The brewer pointed out that this is “equivalent to a contribution of over ten million pints to pubs across Ireland”.

The expired draught beer and cider will be repurposed to produce electricity through anaerobic digestion, or could potentially be used for agricultural fertiliser.

Recently, Heineken’s brewery in Cork city began brewing produce again for newly-reopening pubs, restaurants and hotels.

Under the Government’s accelerated ‘Roadmap for Reopening Business and Society’, restaurants, hotels and pubs serving food will be allowed to reopen from June 29.

Tillage in the Programme for Government

Looking at the tillage sector more broadly, there wasn’t a whole lot of detail on the sector in the new Programme for Government, revealed yesterday, Monday, June 15…but there are some positives to take.
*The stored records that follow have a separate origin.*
(** ** Properties of every run that returns *)

(** C6: every link that [create_sensors_zipcodes] inserts has a distance
    below the radius: the test [distance >= 25] is false of it. *)
Theorem create_sensors_zipcodes_within_radius d zipcode_id zipcode
    latitude longitude (gh : string) d' :
  create_sensors_zipcodes d zipcode_id zipcode latitude longitude gh = Ok d' ->
  Forall (fun l => dist_geb l.2 25 = false) (new_links d d').
Proof.
  intros [sensors Hinv]%create_sensors_zipcodes_inv.
  apply (pass_radius _ _ _ _ _ Hinv).
Qed.

(** C7: [create_sensors_zipcodes] inserts at most 25 links for a postal
    code. *)
Theorem create_sensors_zipcodes_at_most_25 d zipcode_id zipcode
    latitude longitude (gh : string) d' :
  create_sensors_zipcodes d zipcode_id zipcode latitude longitude gh = Ok d' ->
  length (new_links d d') <= 25.
Proof.
  intros [sensors Hinv]%create_sensors_zipcodes_inv.
  apply (pass_length _ _ _ _ _ Hinv).
Qed.

(** [create_sensors_zipcodes] changes nothing but [sensors_zipcodes],
    to which it appends rows that all carry [zipcode_id]; the rows that
    were there stay, in place. *)
Theorem create_sensors_zipcodes_frame d zipcode_id zipcode
    latitude longitude (gh : string) d' :
  create_sensors_zipcodes d zipcode_id zipcode latitude longitude gh = Ok d' ->
  d' = add_links zipcode_id (new_links d d') d.
Proof.
  intros [sensors Hinv]%create_sensors_zipcodes_inv.
  apply (pass_db _ _ _ _ _ Hinv).
Qed.

(** [create_sensors_zipcodes] preserves the constraints of the
    database: a run that returns has not inserted a pair
    [(sensor_id, zipcode_id)] twice. *)
Theorem create_sensors_zipcodes_db_ok d zipcode_id zipcode
    latitude longitude (gh : string) d' :
  db_ok d ->
  create_sensors_zipcodes d zipcode_id zipcode latitude longitude gh = Ok d' ->
  db_ok d'.
Proof. apply create_sensors_zipcodes_ok. Qed.

(** C32: a key of more than 12 symbols makes the first [SELECT] name the
    column [geohash_bit_13], which [sensors] does not have:
    [create_sensors_zipcodes] raises [OperationalError]. *)
Theorem create_sensors_zipcodes_long_key d zipcode_id zipcode
    latitude longitude (gh : string) :
  12 < String.length gh ->
  create_sensors_zipcodes d zipcode_id zipcode latitude longitude gh
  = Raise OperationalError.
Proof. apply create_sensors_zipcodes_long. Qed.

(** C31: a batch is in ascending distance, and sensors at the same distance
    are in ascending [id]: [sorted] is stable and [sensors] is scanned in
    [id] order. *)
Theorem new_sensors_order longitude latitude gh sensors d :
  db_ok d ->
  StronglySorted (stable_le snd dist_ltb (fun a b => (a.1 < b.1)%Z))
    (new_sensors longitude latitude (selected_sensors gh sensors d)).
Proof.
  intros Hd. unfold new_sensors.
  apply sorted_stable_le;
    [apply dist_ltb_irrefl | apply dist_ltb_trans | apply dist_ltb_cotrans |].
  eapply StronglySorted_fmap; [|by apply selected_sensors_sorted]. done.
Qed.

(** [new_sensors] is the batch sorted as [sorted] promises: it has the
    rows of the batch, in ascending distance, rows at the same distance in
    the order of the batch; and it is the only list that does. *)
Theorem new_sensors_sorted_contract longitude latitude (rows : list (Z * Q * Q)) :
  let batch := (fun r => (r.1.1, distance longitude latitude r.2 r.1.2)) <$> rows in
  is_sorted_of snd dist_ltb batch (new_sensors longitude latitude rows)
  /\ forall l, is_sorted_of snd dist_ltb batch l ->
               l = new_sensors longitude latitude rows.
Proof.
  intros batch. unfold new_sensors. fold batch. split.
  - apply sorted_is_sorted_of;
      [apply dist_ltb_irrefl | apply dist_ltb_trans | apply dist_ltb_cotrans].
  - apply sorted_unique;
      [apply dist_ltb_irrefl | apply dist_ltb_trans | apply dist_ltb_cotrans].
Qed.

End Matcher.

(** ** Runs on the tables of [Examples] *)

Definition sf_db_run : result (db Q) :=
  create_sensors_zipcodes sf_db 1 "94103" sf_latitude sf_longitude sf_geohash.

Definition sf_db_linked : db Q :=
  Eval vm_compute in
    match sf_db_run with Ok d' => d' | Raise _ => sf_db end.

Lemma sf_db_run_Ok : sf_db_run = Ok sf_db_linked.
Proof. vm_compute. reflexivity. Qed.

Lemma create_sensors_zipcodes_within_radius_witness :
  Forall (fun l : Z * Q => dist_geb l.2 25 = false) (new_links sf_db sf_db_linked).
Proof.
  exact (create_sensors_zipcodes_within_radius sf_db 1 "94103"
           sf_latitude sf_longitude sf_geohash sf_db_linked sf_db_run_Ok).
Defined.

Lemma create_sensors_zipcodes_at_most_25_witness :
  length (new_links sf_db sf_db_linked) <= 25.
Proof.
  exact (create_sensors_zipcodes_at_most_25 sf_db 1 "94103"
           sf_latitude sf_longitude sf_geohash sf_db_linked sf_db_run_Ok).
Defined.

Lemma create_sensors_zipcodes_frame_witness :
  sf_db_linked = add_links 1 (new_links sf_db sf_db_linked) sf_db.
Proof.
  exact (create_sensors_zipcodes_frame sf_db 1 "94103"
           sf_latitude sf_longitude sf_geohash sf_db_linked sf_db_run_Ok).
Defined.

Lemma create_sensors_zipcodes_db_ok_witness : db_ok sf_db_linked.
Proof.
  exact (create_sensors_zipcodes_db_ok sf_db 1 "94103"
           sf_latitude sf_longitude sf_geohash sf_db_linked sf_db_ok sf_db_run_Ok).
Defined.

Lemma create_sensors_zipcodes_long_key_witness :
  create_sensors_zipcodes sf_db 1 "94103" sf_latitude sf_longitude "9q8yyk8ytpxr0"
  = Raise OperationalError.
Proof.
  apply (create_sensors_zipcodes_long_key sf_db 1 "94103"
           sf_latitude sf_longitude "9q8yyk8ytpxr0").
  vm_compute. lia.
Defined.

Lemma new_sensors_order_witness :
  StronglySorted (stable_le snd dist_ltb (fun a b : Z * Q => (a.1 < b.1)%Z))
    (new_sensors sf_longitude sf_latitude
       (selected_sensors (String.list_ascii_of_string "9q8") ∅ sf_db)).
Proof. exact (new_sensors_order _ _ _ _ sf_db sf_db_ok). Defined.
First of all, while it doesn’t come under tillage specifically, there is an outline under the Common Agricultural Policy (CAP) to “seek reforms to the CAP to reward farmers for sequestering carbon, restoring biodiversity, improving water and air quality, producing clean energy, and developing schemes that support results-based outcomes”.

Being rewarded for carbon sequestration will no doubt be welcomed by tillage farmers planting crops and improving soil health. It could also result in a further increase in the area of cover crops planted over winter which could, in turn, help to improve biodiversity and benefit soil health, as well as water and air quality.